Esensi dan Eksistensi Hakikat Hidup

Jakarta, Verbivora.com – Dominus Vobiscum, salam damai Kristus untuk kita semua, kiranya berkat Tuhan Yesus Kristus senantiasa menyertai dan memberkati kita.

Marilah kepada-Ku, semua yang letih lesu dan berbeban berat, Aku akan memberi kelegaan kepadamu (Mat 11:28). Sepenggal ayat kitab suci yang kita sering dengar, baik di rumah, lingkungan maupun di gereja. 

Tidak bisa dipungkiri tahun 2020 ini merupakan tahun yang berat bagi seluruh umat manusia diberbagai belahan dunia, sebuah kedukacitaan secara global yang tidak disangka akan terjadi di abad ke-21 ini. 

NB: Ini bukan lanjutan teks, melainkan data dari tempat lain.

(** * EBS-Front: the booking, listing, dashboard and admin logic

    A shallow embedding of the logic found in the pages of the event
    booking front end:

    - [src/pages/EventDetails.tsx]  ([loadEvent], [closeModal], [handleBooking]),
    - [src/pages/Events.tsx]        (the filter effect),
    - the dashboard page            ([loadBookings], [handleCancelBooking]),
    - the admin page                ([toggleRole], [saveEvent], the statistics).

    Conventions.

    - A TypeScript [number] is the rational it stands for ([Qc]); the values
      handled here come from JSON rows and from [parseInt(..) || 1], so they
      are finite, and their comparisons are those of the rationals. The
      addition of the revenue is the addition of doubles, which rounds: it
      is a section variable, with no law assumed, and [Doubles.add] is that
      addition computed by the primitive floats. No law of the product is
      used either.
    - A string is a [string]; [toLowerCase], the template rendering of a
      number and the parsing of a date are primitives of the host and are
      section variables.
    - A handler is a program over the requests it sends to the data store
      ([Prog]); the answer of the store to each request is an input of the
      continuation, and a store model interprets the requests. *)

From Stdlib Require Import ZArith QArith Qcanon String Ascii List Lia.
From Stdlib Require PrimFloat FloatOps SpecFloat Uint63.
From stdpp Require Import base numbers gmap strings pretty list.
Import ListNotations.

Open Scope string_scope.

(** ** Primitives of the host language *)

Module JS.

(** [number]: see the conventions above. *)
Abbreviation number := Qc.

Definition num (z : Z) : number := Q2Qc (inject_Z z).

(** [a < b], [a > b], [a >= b] and [a === b] on numbers. *)
Definition lt (a b : number) : bool := bool_decide (a < b)%Qc.
Definition gt (a b : number) : bool := lt b a.
Definition strict_eq (a b : number) : bool := bool_decide (a = b).

(** [s.startsWith(q)]: used by [includes] only. *)
Fixpoint startsWith (s q : string) : bool :=
  match q, s with
  | EmptyString, _ => true
  | String _ _, EmptyString => false
  | String c q', String d s' => if Ascii.eqb c d then startsWith s' q' else false
  end.

(** [s.includes(q)]: [q] occurs in [s] at some position. *)
Fixpoint includes (s q : string) : bool :=
  startsWith s q ||
  match s with
  | EmptyString => false
  | String _ s' => includes s' q
  end.

(** The truth value of a string in a condition: [''] is falsy. *)
Definition truthy_string (s : string) : bool :=
  match s with EmptyString => false | _ => true end.

(** [a ?? b] *)
Definition nullish {A} (a : option A) (b : A) : A :=
  match a with Some x => x | None => b end.

(** A [Date] is its time value; [None] is the invalid date, whose
    comparisons are all false. [d >= now] with [now] a valid date. *)
Definition Date : Type := option Z.

Definition date_ge (d : Date) (now : Z) : bool :=
  match d with
  | Some t => (now <=? t)%Z
  | None => false
  end.

(** ASCII lower-casing, the restriction of [toLowerCase] to ASCII text;
    used to instantiate the host primitive in the scenarios. *)
Definition lower_ascii (c : ascii) : ascii :=
  let n := nat_of_ascii c in
  if ((65 <=? n) && (n <=? 90))%nat then ascii_of_nat (n + 32) else c.

Fixpoint toLowerCase_ascii (s : string) : string :=
  match s with
  | EmptyString => EmptyString
  | String c s' => String (lower_ascii c) (toLowerCase_ascii s')
  end.

End JS.

(** ** The rows of the data store ([database.types]) *)

Module Db.

Module events.
Record Row := {
  id : string;
  title : string;
  description : string;
  location : string;
  event_date : string;
  price : JS.number;
  category : string;
  capacity : JS.number;
  available_seats : JS.number;
  image_url : option string;
  organizer_id : option string;
  created_at : string;
  updated_at : string;
}.
End events.

Module bookings.
Inductive Status := confirmed | cancelled.

Definition status_eqb (a b : Status) : bool :=
  match a, b with
  | confirmed, confirmed | cancelled, cancelled => true
  | _, _ => false
  end.

Record Row := {
  id : string;
  event_id : string;
  user_id : string;
  num_tickets : JS.number;
  total_price : JS.number;
  status : Status;
  created_at : string;
}.

(** [Insert]: [id], [status] and [created_at] are optional. *)
Module Insert.
Record t := {
  id : option string;
  event_id : string;
  user_id : string;
  num_tickets : JS.number;
  total_price : JS.number;
  status : option Status;
  created_at : option string;
}.
End Insert.

(** [Update]: every column is optional. *)
Module Update.
Record t := {
  id : option string;
  event_id : option string;
  user_id : option string;
  num_tickets : option JS.number;
  total_price : option JS.number;
  status : option Status;
  created_at : option string;
}.
End Update.
End bookings.

End Db.

(** ** Programs over the data store

    [supabase.from(..)...] returns [{ data, error }]: a [Result]. A handler
    is a [Prog]: it ends with a value, or awaits the answer to a request
    and goes on with it. [run] interprets the requests with a model of the
    store and records the requests sent, in order. *)

Module Supabase.

Inductive Result (A : Type) : Type :=
  | Ok (data : A)
  | Error (message : string).
Arguments Ok {A} data.
Arguments Error {A} message.

Section Prog.
Context {Cmd : Type -> Type}.

Inductive Prog (A : Type) : Type :=
  | Ret (a : A)
  | Await {X : Type} (c : Cmd X) (k : Result X -> Prog A).
Arguments Ret {A} a.
Arguments Await {A X} c k.

(** A request that was sent. *)
Inductive Request : Type :=
  | Sent {X : Type} (c : Cmd X).

Section Run.
Context {S : Type} (serve : forall X, Cmd X -> S -> Result X * S).

Fixpoint run {A} (p : Prog A) (s : S) : A * S * list Request :=
  match p with
  | Ret a => (a, s, [])
  | Await c k =>
      let '(r, s1) := serve _ c s in
      let '(a, s2, t) := run (k r) s1 in
      (a, s2, Sent c :: t)
  end.

Definition result {A} (p : Prog A) (s : S) : A := fst (fst (run p s)).
Definition store_after {A} (p : Prog A) (s : S) : S := snd (fst (run p s)).
Definition requests {A} (p : Prog A) (s : S) : list Request := snd (run p s).
End Run.
End Prog.

Arguments Prog Cmd A : clear implicits.
Arguments Request Cmd : clear implicits.
Arguments Ret {Cmd A} a.
Arguments Await {Cmd A X} c k.

End Supabase.


(** ** The store seen by the event and dashboard pages

    The requests these pages send, and a model of the store that answers
    them: two collections of rows. What the store decides on its own
    (whether a request is accepted, the id and timestamp given to a new
    row, the evaluation of the joined and ordered booking query) is a
    [Backend]. *)

Module BookingStore.
Import Supabase.

(** [interface BookingWithEvent extends Booking { event: Event }] *)
Record BookingWithEvent := {
  booking : Db.bookings.Row;
  event : Db.events.Row;
}.

Inductive Cmd : Type -> Type :=
| (** [from('events').select('*').eq('id', id).maybeSingle()] *)
  select_event (id : string) : Cmd (option Db.events.Row)
| (** [from('bookings').insert(row)] *)
  insert_booking (row : Db.bookings.Insert.t) : Cmd unit
| (** [from('bookings').select(..)], every column and the joined [event],
      [.eq('user_id', uid).order('created_at', { ascending: false })] *)
  select_bookings (uid : string) : Cmd (option (list BookingWithEvent))
| (** [from('bookings').update(patch).eq('id', id)] *)
  update_booking (patch : Db.bookings.Update.t) (id : string) : Cmd unit.

Record Store := {
  events : list Db.events.Row;
  bookings : list Db.bookings.Row;
}.

Record Backend := {
  accepts : forall X, Cmd X -> Store -> bool;
  new_id : Store -> string;
  new_created_at : Store -> string;
  joined_bookings : string -> Store -> option (list BookingWithEvent);
}.

(** The row stored for an insert: the columns left out take the defaults
    of the store. *)
Definition inserted (B : Backend) (s : Store) (r : Db.bookings.Insert.t) : Db.bookings.Row :=
  {| Db.bookings.id := JS.nullish (Db.bookings.Insert.id r) (new_id B s);
     Db.bookings.event_id := Db.bookings.Insert.event_id r;
     Db.bookings.user_id := Db.bookings.Insert.user_id r;
     Db.bookings.num_tickets := Db.bookings.Insert.num_tickets r;
     Db.bookings.total_price := Db.bookings.Insert.total_price r;
     Db.bookings.status := JS.nullish (Db.bookings.Insert.status r) Db.bookings.confirmed;
     Db.bookings.created_at :=
       JS.nullish (Db.bookings.Insert.created_at r) (new_created_at B s) |}.
(** What the invariant says of a node below the root: its count is
    positive and is the number of distinct stored codes whose path passes
    through it. *)
Lemma trie_inv_node t hash g err :
  trie_inv t = true → hash ≠ "" → get t hash = Ok (Some g, err) →
  0 < passCnt g ∧ passCnt g = Z.of_nat (length (paths g)) ∧ NoDup (paths g) ∧
  ∀ q, q ∈ paths g ↔ code_path hash ++ q ∈ paths (root t).
Proof.
  unfold trie_inv, get. intros Hok Hne Hget.
  destruct hash as [|c rest]; [congruence|].
  pose proof (get_from_node_ok _ _ _ _ _ Hok Hget) as (_ & Hcnt & Hpos)%node_ok_eq.
  split; [exact Hpos|]. split; [now rewrite <- terminals_paths|].
  split; [apply NoDup_paths|].
  intros q. rewrite !elem_of_paths, walk_idx_app.
  now rewrite (get_from_walk_idx _ _ _ _ Hget).
Qed.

Awal tahun 2020 kita telah menghadapi bencana alam di berbagai kota di Indonesia, kemudian pada Maret 2020 Virus Corona-19 mulai merebak di tanah air sebagai bencana non-alam. Sulit dipercaya, tetapi benar terjadi dan sedang kita alami hingga hari ini, awalnya pemerintah Indonesia mengira tidak akan terinfeksi virus yang pertama kali teridentifikasi di Wuhan, Cina.

Namun, kenyataannya harus kita terima, 2020 sebagai the new decade di era milenium III dengan segala kecanggihan teknologi sekalipun, tidak mampu membendung benda mikroskopis yang tak kelihatan tapi mampu menghentikan semua gelagat dan peristiwa hidup manusia sehari-hari, bagai kemarau setahun, dihapus hujan sehari.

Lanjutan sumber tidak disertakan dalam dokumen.